Pastor Joyce Meyer recently joked she's has been toying with the idea of getting a tattoo. In a recent conference, she told an audience that she might get inked just to rile up the religious people who believe that a tattoo is against the Bible.
In a video clip from the Joyce Meyer Ministries, the pastor explained during a conference on March 14 that living in holiness is not about being bounded by legalism. The latter, she explained, dictated certain prohibitions, rules and regulations -- such as not wearing makeup, not going to parties, not dressing up in pretty dresses and not getting tattoos -- that religious people established in the name of holiness.

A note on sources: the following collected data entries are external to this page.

(* ===== verification/Prelude.v ===== *)
(** * Verification of the gRPC microservices

    Two gRPC services written in Go, with their shared packages, the Envoy
    authorization service with its health check, and a load test.  user-service
    keeps users in PostgreSQL; order-service keeps orders in PostgreSQL with a
    Redis cache and asks user-service, over mutual TLS, whether the user of an
    order exists.  Both are started by a [main] that reads its configuration,
    optionally fetches database credentials from Vault and keeps refreshing
    them, runs the embedded migrations, serves RPCs under two interceptors,
    watches the database and shuts down on a signal.

    ** How the code is modelled

    A Go function is a program of type [GoRuntime.prog]: a tree of calls to
    what is outside the repository (SQL statements, Redis commands, RPCs,
    locks, clocks, loggers; the constructors of [External.extcall]), ending in
    a value or a panic, with [defer] and [recover] as [with_defer] and
    [with_recover].  A Go pair of a pointer and an error is a pair of
    options, since both can be nil.  There are three ways to read a program:
    - [exec p tr o]: some behaviour of the outside answers the calls of [p] as
      the trace [tr] says, and [p] then ends with [o].  Theorems about [exec]
      hold whatever the libraries do.
    - [run H p w]: [p] runs against an environment [H], a function from a call
      and a world to an answer and a new world, and so it terminates.
      Theorems about [run] assume what the interfaces of [Stores] and
      [Migrations] say that PostgreSQL and Redis promise: [RepoCell] (the pool
      pointer), [UserDB], [OrderDB] (with what its columns keep of a number or
      a text, [columns]), [OrderTx] (what several open transactions may see and
      commit), [OrderKV] (which also says that protojson gives an order without
      nil items back), [MigrationDB].  Their worlds are abstract; a failing
      statement may or may not have had its effect.
    - [Concurrency.env_step], [RelyGuarantee.mstep]: one call of one of several
      goroutines, over one environment or one for each of them.  [cwp] is the
      weakest precondition under interleaving: every call keeps an invariant
      and what the other goroutines rely on, each goroutine owning a token (for
      order-service, the transaction it has open).
    Whether the calls of a program come in an allowed order is a protocol
    automaton: [Typestate.obeys] relates a program to a partial transition
    function on calls, and what it proves holds of every trace of [exec].  That
    a handler answers Internal only after a call that failed ([Typestate.blames])
    is one of them.

    Integers are [Z] with the wrap-around of their Go type written out
    ([Prelude.to_int32], [to_int64]); float64 is the Stdlib's [spec_float] at
    binary64; strings are byte strings.

    ** Files

    - Prelude, GoStrings, GoFloat, GoRuntime: Go itself.  Results, machine
      integers; the functions of [strings], [strconv], [path/filepath] and
      [sort] the source calls; binary64; programs, traces, runs, and the
      weakest preconditions [wp] the specifications are proved with.
    - Proto: the messages of [services/{common,user,order}/v1/*.pb.go], their
      getters and the status tables.  External: the calls, errors, contexts.
      Typestate: protocol automata and the rules that check a program.
      Grpc: interceptors and the generated stub bodies; GrpcStubs: the stubs of
      [services/{user,order}/v1/*_grpc.pb.go].
    - Stores: the interfaces of the stores.  MemWorld: an executable in-memory
      environment that satisfies all of them; the witnesses run on it.
    - UserService ([services/user-service/{repository,server}.go]); UserProofs
      its specifications, UserTheorems its claims: every handler refines an
      operation on the table of users, on every branch, and answers Internal
      only for an error of the database it has no other answer for; any sequence
      of requests keeps names and emails valid and emails unique; a created user
      is read back.
    - OrderService ([services/order-service/{repository,server,cache,client}.go]);
      OrderProofs (repository), OrderCacheProofs (cache), OrderServiceProofs
      (handlers), OrderTheorems the claims: refinement of every handler,
      verification before any write, atomicity of creation, pages, totals,
      status texts, coherence of the cache in sequential use (for canonical
      ids; [other_spelling_stale] shows why).
    - Transport ([internal/tls/tls.go] and the connection of client.go), Vault
      ([internal/vault/client.go]), Config ([services/*/config.go]), Migrations
      ([db/migrations/embed.go] with the embedded files), Lifecycle
      ([internal/{log,otel,shutdown}] and [services/*/main.go]) with
      LifecycleProofs, ExtAuthz ([envoy/ext_authz/{main,healthcheck}.go]):
      credentials and the files they come from, refresh schedule, defaults,
      applied migrations, start-up and shutdown order, health reports, pool
      rotation (the pool it puts in place is not closed at shutdown),
      authorization, and when the health check passes.
    - Resources: a monitor over traces; every handler gives back locks,
      transactions and result sets on every path, and asks for none while it
      holds one.  Deadlock: with the blocking behaviour of the lock and of the
      connection pools, some goroutine of a service can always go on, pool
      rotations included, and none race on the pool pointer.  Fairness: beside
      the endless loops, every request ends in every fair infinite run.
    - Monitor: the health monitor in a world in which its pool was closed by a
      rotation, alone and beside other goroutines.
    - Drain: the process of a service, its [main] with the goroutines it starts
      and the requests that arrive, up to the end of the shutdown: nothing that
      requests use is closed before they have ended, and stopping ends.
    - Concurrency: interleavings of requests, rotations and goroutines of
      [main]; the directory of users stays well formed, and a read can leave a
      stale cache entry.
      RelyGuarantee: the rules of [cwp] and their soundness.  OrderConcurrency:
      order requests and rotations side by side, with any number of open
      transactions; every committed order is complete and valid, and a cache
      entry is a read of it that may only still say PENDING after the
      cancellation.
      OrderAnswers: what each of those requests answers, whatever runs beside.
    - Linearizability: answers of interleaved programs explained by the order
      in which they touch the store.  UserLinearizability: any requests of
      user-service running side by side, with the rotations and the background
      goroutines of its [main], answer as one after another.
    - Interceptors: the handler with its interceptors against the handler
      alone, and the types of the answers.  Client: a call through the client
      stubs and a connection that delivers against a call of the handler, with
      marshalling as an interface ([Wire]): nil items arrive as empty ones, and
      a message that cannot be marshalled fails the call.
    - System: order-service over an environment in which its RPCs run the
      handlers of user-service; an order is created only for a stored user.
      The one message of that link is a GetUserRequest, a single string taken
      from a request that arrived, so it is delivered as it is.
      SystemConcurrency: goroutines of both services interleaved; without
      DeleteUser, every stored order is of a stored user in every reachable
      state; [order_of_deleted_user] shows why DeleteUser is left out.
      SystemHistory: with DeleteUser, every stored order is of a user that was
      stored at some moment of the run; a ghost record of the users is added to
      the world, and erased again.
    - LoadTest ([scripts/loadtest/main.go], the whole program);
      LoadTestProofs: the consumer and the report, whose percentiles are the
      nearest-rank ones, and the race between the two; LoadTestWorkers: what a
      virtual user sends on every run, and the accounts of the whole test;
      LoadTestRun: its goroutines side by side, with the blocking of the
      channel, the wait group and the locks of the statistics: none misuses
      them, one can go on until [main] ends or one panics, and every schedule
      ends.

    A goroutine started by [main] is a call [GoSpawn] in the trace of [main];
    its body is [Lifecycle.Common.goroutine].  Drain gives the call its effect.

    ** Bounds

    Handlers have no fuel: a program is a finite tree, and its loops run over
    request fields or delivered rows.  The two endless loops,
    [Vault.vault.refresher] and [Lifecycle.Common.monitorDBHealth], take the
    number of turns to run; the theorems about what they do hold for every
    number, and describe the trace turn by turn, and Drain's claim that a
    stopping process ends is for any number of their turns.  Where the end of
    a loop would matter to the requests, in Fairness, the loops are endless: a
    goroutine whose turn returned [true] starts the next one.  The loops of the
    load test, [loadtest.consumer] and [loadtest.worker_loop], take a number of
    results or turns; the theorems hold for every number of turns and for any
    number above that of the results, which in LoadTestRun is at most the turns
    of all virtual users together.
    The counts of the load test are below 2^45, where the binary64 percentile
    index is exact; an int64 counter could hold more.

    ** Not modelled

    The wire format and reflection data of protobuf, the gRPC transport, HTTP
    routing, SQL execution, TLS handshakes and Redis expiry are the libraries'
    own: they are calls, or parameters stated as interfaces. The serving loops
    of the HTTP and gRPC servers are library code; so are the options of
    [grpc.NewServer] other than the credentials and the interceptors. The server
    structs are their repository and client, which the handlers take as
    arguments. The goroutines of the load test are calls [GoLoad] in the trace
    of its [main], their bodies [loadtest.consumer] and [loadtest.worker].
    Blocking is modelled in Deadlock and Fairness, for the lock and the pools,
    in Drain, also for GracefulStop, and in LoadTestRun, for the load test (not
    the memory limit of its channel's buffer); the other interleavings have
    none, which only adds some, and the race of [LoadTestProofs.report_race]
    uses none of those. The SQL scripts, Envoy and deployment files configure
    other programs.

    Linearizability is proved for user-service, whose requests make one statement
    each.  order-service is not linearizable with its cache ([cancel_get_race]);
    OrderAnswers says what does hold of its answers.

    That answers arrive at all (liveness of PostgreSQL, Redis, Vault and the
    network) is assumed where a theorem says that something ends. *)
From stdpp Require Export base list option strings gmap pretty.
From Stdlib Require Export ZArith Lia.

Declare Scope go_scope.
Delimit Scope go_scope with go.

#[export] Set Default Goal Selector "!".

(** ** Values *)

(** A library call that returns [(v, nil)] or [(zero, err)]: exactly one of
    the two is meaningful.  Functions of the repository that may return
    [(nil, nil)] are modelled with a pair of options instead. *)
Inductive result (E A : Type) : Type :=
| Ok (a : A)
| Fail (e : E).
Arguments Ok {E A} a.
Arguments Fail {E A} e.

#[export] Instance result_eq_dec {E A} `{EqDecision E} `{EqDecision A} :
  EqDecision (result E A).
Proof. solve_decision. Defined.

(** How a Go function ends: it returns, or it panics with a message. *)
Inductive outcome (A : Type) : Type :=
| Returned (a : A)
| Panicked (msg : string).
Arguments Returned {A} a.
Arguments Panicked {A} msg.

Definition outcome_map {A B} (f : A → B) (o : outcome A) : outcome B :=
  match o with
  | Returned a => Returned (f a)
  | Panicked s => Panicked s
  end.

(** ** Machine integers

    Go's signed integers wrap around in two's complement. *)
Definition wrap_signed (bits : Z) (z : Z) : Z :=
  (z + 2 ^ (bits - 1)) `mod` 2 ^ bits - 2 ^ (bits - 1).

Definition to_int32 (z : Z) : Z := wrap_signed 32 z.
Definition to_int64 (z : Z) : Z := wrap_signed 64 z.

Definition is_int32 (z : Z) : Prop := (- 2147483648 ≤ z ≤ 2147483647)%Z.
Definition is_int64 (z : Z) : Prop :=
  (- 9223372036854775808 ≤ z ≤ 9223372036854775807)%Z.

(** Multiplication and subtraction on [int32]. *)
Definition mul32 (x y : Z) : Z := to_int32 (x * y).
Definition sub32 (x y : Z) : Z := to_int32 (x - y).
Definition mul64 (x y : Z) : Z := to_int64 (x * y).

Lemma to_int32_id z : is_int32 z → to_int32 z = z.
Proof.
  unfold is_int32, to_int32, wrap_signed. intros Hz.
  change (2 ^ (32 - 1))%Z with 2147483648%Z.
  change (2 ^ 32)%Z with 4294967296%Z.
  rewrite Z.mod_small; lia.
Qed.

Lemma to_int32_range z : is_int32 (to_int32 z).
Proof.
  unfold is_int32, to_int32, wrap_signed.
  change (2 ^ (32 - 1))%Z with 2147483648%Z.
  change (2 ^ 32)%Z with 4294967296%Z.
  pose proof (Z.mod_pos_bound (z + 2147483648) 4294967296). lia.
Qed.

Lemma to_int64_id z : is_int64 z → to_int64 z = z.
Proof.
  unfold is_int64, to_int64, wrap_signed. intros Hz.
  change (2 ^ (64 - 1))%Z with 9223372036854775808%Z.
  change (2 ^ 64)%Z with 18446744073709551616%Z.
  rewrite Z.mod_small; lia.
Qed.

Lemma to_int64_range z : is_int64 (to_int64 z).
Proof.
  unfold is_int64, to_int64, wrap_signed.
  change (2 ^ (64 - 1))%Z with 9223372036854775808%Z.
  change (2 ^ 64)%Z with 18446744073709551616%Z.
  pose proof (Z.mod_pos_bound (z + 9223372036854775808) 18446744073709551616).
  lia.
Qed.

Create HintDb go_ints.
#[export] Hint Resolve to_int32_range to_int64_range : go_ints.

(** ** Booleans and strings *)

Definition str_eqb (s t : string) : bool := bool_decide (s = t).

Lemma str_eqb_spec s t : reflect (s = t) (str_eqb s t).
Proof. apply bool_decide_reflect. Qed.

Lemma str_eqb_refl s : str_eqb s s = true.
Proof. by apply bool_decide_eq_true. Qed.

Lemma str_eqb_true s t : str_eqb s t = true ↔ s = t.
Proof. apply bool_decide_eq_true. Qed.

Lemma str_eqb_false s t : str_eqb s t = false ↔ s ≠ t.
Proof. apply bool_decide_eq_false. Qed.

(** ** Tactics *)

(** Case analysis on the innermost scrutinee of the goal or a hypothesis. *)
Ltac case_in_goal :=
  match goal with
  | |- context [match ?x with _ => _ end] =>
      lazymatch x with
      | context [match _ with _ => _ end] => fail
      | _ => let E := fresh "E" in destruct x eqn:E
      end
  end.

Ltac case_in_hyp H :=
  match type of H with
  | context [match ?x with _ => _ end] =>
      lazymatch x with
      | context [match _ with _ => _ end] => fail
      | _ => let E := fresh "E" in destruct x eqn:E
      end
  end.

Ltac str_cases :=
  repeat match goal with
  | H : str_eqb _ _ = true |- _ => apply str_eqb_true in H
  | H : str_eqb _ _ = false |- _ => apply str_eqb_false in H
  | |- str_eqb _ _ = true => apply str_eqb_true
  | |- str_eqb _ _ = false => apply str_eqb_false
  end.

In 2014, Pastor Pat Roberston cited Leviticus 19:28 to discourage Christians from getting tattoos and described this as a "heathen practice." Meyer, however, disagreed with this statement and maintained that even God has a tattoo and cited Isaiah 49:16.
"The Bible says in Isaiah 49 that God has a picture of you tattooed on the palm of His hand," Meyer said, adding that she just might get a tattoo that says "I belong to the Lord" on the back of her shoulder.
"I'm right on the verge of going and getting a tattoo," she said. "I thought I might as well just push all the religious people right off the cliff and just get it over with."
She added: "Why would I do that? Just to make religious demons mad, no other reason."
Meyer's statement received cheers from the audience. She further explained that legalism could take the fun out of serving Jesus and suggested this could be why some Christians are uptight and miserable. The pastor insisted legalism turns people off from going to church for fear of being judged and criticized. She ended by encouraging Christians to pursue holiness and work on their faith, but emphasized that this should not be at the expense of living miserably because of certain rules imposed by people.
Getting a tattoo usually triggers a debate among Christians because some believe it's a sin based on the Bible. Last year, Pastor Carl Lentz of Hillsong New York City defended himself from criticisms after he got a tattoo. He also brought up the Leviticus verse and challenged its interpretations.
"We don't believe that when Jesus died and rose again that old Levitical scripture applied to our modern life," Lentz said. "That is ridiculous," he added.